Viral infection of mammalian hosts can be greatly facilitated by viral proteins that confer the ability to evade CTL detection and clearance. Not surprisingly, viruses have evolved a wide variety of strategies to reduce cell surface presentation of viral peptides on MHCI ,. The cellular, structural, and biophysical results reported here provide a complete picture of one such strategy, as CPXV203 was shown to directly bind fully assembled MHCI in a manner that is regulated via the normal pH gradient that exists between the ER and Golgi compartments (Figure 7). Though CPXV203 makes contacts to three distinct MHCI domains, pH regulation of the complex half-life is critically dependent on CPXV203 His residues that bind to an α3-domain acidic CD loop important for both Tpn and CD8 association. Thus, CPXV203 exploits a cellular pathway to target MHCI surfaces critical for immunological function in a manner that selects for those MHCI molecules most likely to present viral peptides.

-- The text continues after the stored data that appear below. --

(** * Adapter pattern demonstrations: a verified model

    Two Python programs are modelled here:

    - [Structural/Adapter-Pattern/main.py]: two temperature sensors and the
      [TemperatureSensorAdapter] that converts Fahrenheit readings;
    - [Principles/Adapter-Pattern/main.py]: the [DataStoreAdapter] interface
      and its MySQL, MongoDB and S3 implementations.

    Python objects live on a heap of attribute dictionaries, methods are
    programs of a small effect monad ([Prog]) whose requests to the outside
    world (the store client libraries) are answered by a handler, and method
    calls on heap objects are dispatched on the class of the receiver at run
    time. *)

From Stdlib Require Import ZArith NArith List String Ascii Lia Uint63.
From Stdlib Require Import Floats.PrimFloat Floats.FloatOps.
From stdpp Require Import gmap strings list.

Local Open Scope Z_scope.
Set Warnings "-register-all".

(** ** Values *)

(** A Python [str] is a sequence of code points. *)
Abbreviation pystr := (list N).

(** A string literal of the source, as code points. *)
Definition lit (s : string) : pystr :=
  map N_of_ascii (list_ascii_of_string s).

(** The values the programs handle. [VDict] holds dictionaries keyed by
    strings, in insertion order. [VExt h] is an object owned by a library
    outside this repository (a session, a cursor, a bucket, ...), known
    only by its handle. [VObj l] is an instance of one of this repository's
    classes, at address [l] of the heap. *)
Inductive Val : Type :=
| VNone
| VBool (b : bool)
| VInt (z : Z)
| VFloat (f : float)
| VStr (s : pystr)
| VBytes (b : list Byte.byte)
| VTuple (vs : list Val)
| VList (vs : list Val)
| VDict (kvs : list (pystr * Val))
| VExt (h : N)
| VObj (l : N).

(** Exceptions. [LibraryError name] is any exception raised by a library
    outside this repository, identified by its name. *)
Inductive Exc : Type :=
| NotImplementedError
| AttributeError
| TypeError
| KeyError
| ZeroDivisionError
| OverflowError
| RecursionError
| UnicodeEncodeError
| UnicodeDecodeError
| LibraryError (name : string).

(** The method names that occur in the two source files. *)
Module Sel.
Inductive t : Type :=
| __init__ | get_temperature | read_data | write_data
| cursor | execute | fetchall | commit
| find | insert_one
| Bucket | Object | get | read | put
| encode | decode.
End Sel.

(** Keyword arguments of a call, in the order they are written. *)
Abbreviation Kwargs := (list (pystr * Val)).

Comparison of the separate but complementary strategies employed by CPXV012 and CPXV203 to downregulate MHCI. CPXV012 impairs nascent MHCI folding by inhibiting TAP, while CPXV203 selectively binds mature MHCI in the low pH environment found in the ERGIC-Golgi and then uses the KDELR to return to the ER where KDELR/CPXV203/MHCI can rapidly dissociate.
Remarkably, CPX203 is not related to any other MHCI-binding protein, but rather it is most structurally related to poxvirus CKBPs. To our knowledge, CPXV203 is the first member of the large T4 poxvirus protein family  to be structurally characterized, suggesting a previously underappreciated link between the poxvirus CKBPs and T4 protein families through similarities in their β-sandwich core. Regardless of the evolutionary history, the adaptation of this protein domain to structurally distinct ligands and unrelated functional outcomes suggests the integral role that CPXV203 plays in antigen presentation disruption may not be its only function.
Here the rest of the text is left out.